The question is: What's wrong with propaganda and fakery? Are you telling me people on the right don't have their hair done, or aren't aware of their images? Or is it that they would never resort to falsehood for the greater good? Sure Sharpton's a fraud, Churchill's a fool and Moore's a hack. None of that, though, makes sense of the war in Iraq. You best start finding yourselves new strawmen and scarecrows, since it sure doesn't look like we're going to be finding the WMDs anytime soon.
07.1.2005 | Pretty Tony
Is the right wing's fascination with leftist artists from the first part of our century risible or pathetic? Is it just the natural extension of Regan's claim that both JFK and FDR would both be Republicans if they were alive today?

I do find it interesting to have to look to Wells, a vocal Social Democrat and civil rights activist, to attack Moore and Sharpton, interesting. Perhaps Wells would be really into invading Iraq?

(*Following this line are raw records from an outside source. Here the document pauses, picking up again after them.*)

Lemma wrap64_id (z : Z) : is_int64 z = true -> wrap64 z = z.
Proof.
  unfold is_int64, wrap64. intros H.
  apply andb_true_iff in H as [H1 H2].
  apply Z.leb_le in H1. apply Z.ltb_lt in H2.
  rewrite Z.mod_small by lia. lia.
Qed.

(** Without wrap-around the distance is the Euclidean one. *)
Lemma np_norm_diff_euclid (a b : Z * Z) :
  is_int64 (a.1 - b.1) = true -> is_int64 (a.2 - b.2) = true ->
  np_norm_diff a b = sqrt (IZR ((a.1 - b.1) ^ 2 + (a.2 - b.2) ^ 2)).
Proof.
  intros H1 H2. unfold np_norm_diff.
  rewrite (wrap64_id _ H1), (wrap64_id _ H2). reflexivity.
Qed.

(** X15.  [estimate_injury_risk] always returns a value between 0 and 1; it
    returns 0.0 when there are no keypoints and, through its [except],
    when there are fewer than 29 of them. *)
Theorem estimate_injury_risk_range (keypoints : option (list (Z * Z))) :
  (0 <= estimate_injury_risk keypoints <= 1)%R /\
  (keypoints = None -> estimate_injury_risk keypoints = 0%R) /\
  (forall l, keypoints = Some l -> (length l < 29)%nat ->
             estimate_injury_risk keypoints = 0%R).
Proof.
  split; [| split].
  - destruct keypoints as [l |]; simpl; [| lra].
    destruct (l !! 25%nat) as [lk |]; [| lra].
    destruct (l !! 26%nat) as [rk |]; [| lra].
    destruct (l !! 27%nat) as [la |]; [| lra].
    destruct (l !! 28%nat) as [ra |]; [| lra].
    apply py_round_real_unit.
    pose proof (np_norm_diff_nonneg lk la). pose proof (np_norm_diff_nonneg rk ra).
    split.
    + apply Rmin_glb; [lra |]. apply Rmult_le_pos; lra.
    + apply Rmin_l.
  - intros ->. reflexivity.
  - intros l -> Hlen. simpl.
    rewrite (lookup_ge_None_2 l 28) by lia.
    destruct (l !! 25%nat), (l !! 26%nat), (l !! 27%nat); reflexivity.
Qed.

Lemma estimate_injury_risk_range_witness :
  (length [(0, 0); (3, 4)] < 29)%nat /\
  estimate_injury_risk (Some [(0, 0); (3, 4)]) = 0%R.
Proof.
  assert (H : (length [(0, 0); (3, 4)] < 29)%nat) by (simpl; lia).
  split; [exact H |].
  exact (proj2 (proj2 (estimate_injury_risk_range
                         (Some [(0, 0); (3, 4)]))) _ eq_refl H).
Defined.

(** X16.  With keypoints 25 to 28 present and their coordinates in
    [int64], the player is flagged as injured at the default threshold 0.7
    exactly when the two knee-to-ankle distances add up to at least 208.5
    pixels (the risk is rounded to two decimals, and 0.695 rounds up to
    0.70); and the risk is exactly 1.0 once they add up to 300 pixels or
    more.  The distance is the Euclidean one as long as the coordinate
    differences fit [int64] themselves; a difference that does not fit
    wraps around, and the distance is that of the wrapped difference.
    (Exact arithmetic for the floats.) *)
Theorem injured_from_208_5_pixels (l : list (Z * Z)) lk rk la ra :
  l !! 25%nat = Some lk -> l !! 26%nat = Some rk ->
  l !! 27%nat = Some la -> l !! 28%nat = Some ra ->
  int64_point lk = true -> int64_point rk = true ->
  int64_point la = true -> int64_point ra = true ->
  let leg_movement := (np_norm_diff lk la + np_norm_diff rk ra)%R in
  (is_injured (estimate_injury_risk (Some l)) 0.7 = true
   <-> (208.5 <= leg_movement)%R) /\
  ((300 <= leg_movement)%R -> estimate_injury_risk (Some l) = 1%R) /\
  (forall a b : Z * Z,
     is_int64 (a.1 - b.1) = true -> is_int64 (a.2 - b.2) = true ->
     np_norm_diff a b = sqrt (IZR ((a.1 - b.1) ^ 2 + (a.2 - b.2) ^ 2))).
Proof.
  intros H25 H26 H27 H28 _ _ _ _ leg.
  split; [| split; [| intros a b Ha Hb; apply np_norm_diff_euclid; assumption]].
  all: simpl; rewrite H25, H26, H27, H28; fold leg; unfold py_round_real;
    change (IZR (10 ^ Z.of_nat 2)) with 100%R;
    set (risk := Rmin 1 (leg / 300));
    assert (Hleg : (0 <= leg)%R)
      by (unfold leg; pose proof (np_norm_diff_nonneg lk la);
          pose proof (np_norm_diff_nonneg rk ra); lra).
  - pose proof (round_half_even_R_ge (risk * 100) 70 eq_refl) as H70.
    unfold is_injured.
    assert (Hrisk : (0.695 <= risk)%R <-> (208.5 <= leg)%R).
    { unfold risk. split; intros H.
      - pose proof (Rmin_r 1 (leg / 300)). lra.
      - apply Rmin_glb; lra. }
    destruct (Rle_dec 0.7 (IZR (round_half_even_R (risk * 100)) / 100))
      as [Hle | Hnle].
    + split; [intros _ | reflexivity]. apply Hrisk.
      assert (Hz : 70 <= round_half_even_R (risk * 100))
        by (apply le_IZR; lra).
      apply H70 in Hz. lra.
    + split; [discriminate |]. intros H. exfalso. apply Hnle.
      apply Hrisk in H.
      assert (Hz : 70 <= round_half_even_R (risk * 100)) by (apply H70; lra).
      apply IZR_le in Hz. lra.
  - intros H300.
    assert (Hr : risk = 1%R) by (unfold risk; apply Rmin_left; lra).
    rewrite Hr.
    pose proof (round_half_even_R_lower (1 * 100) 100 ltac:(lra)) as Hlo.
    pose proof (round_half_even_R_le (1 * 100) 100 ltac:(lra)) as Hhi.
    assert (Hz : round_half_even_R (1 * 100) = 100) by lia.
    rewrite Hz. lra.
Qed.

Could not the author find a reference to an important artist on the right? I mean the right has been so culturally prolific, just look at there contribution to our zeitgeist. Why not an article on Britanny Spears, Bruce Willis or potential Supreme Court nominee, Jimmy JJ Walker? John Ashcroft sings, why not use him to attack dangerous Democrats?

Right-wingers, don't feel inferior, there are many important cultural figures of similar minds. At least as many as there are War Heroes in the Bush Whitehouse.
07.3.2005 | Chester Careworth
Don't attack Michael Moore, the saint of the left; the newspeak Goebbels. The wrath of the left will descend upon you. And another unpardonable sin, you failed to attack Bush or the Iraq War in your essay.

And why didn't Global warming enter your post; speaking of F for Fake?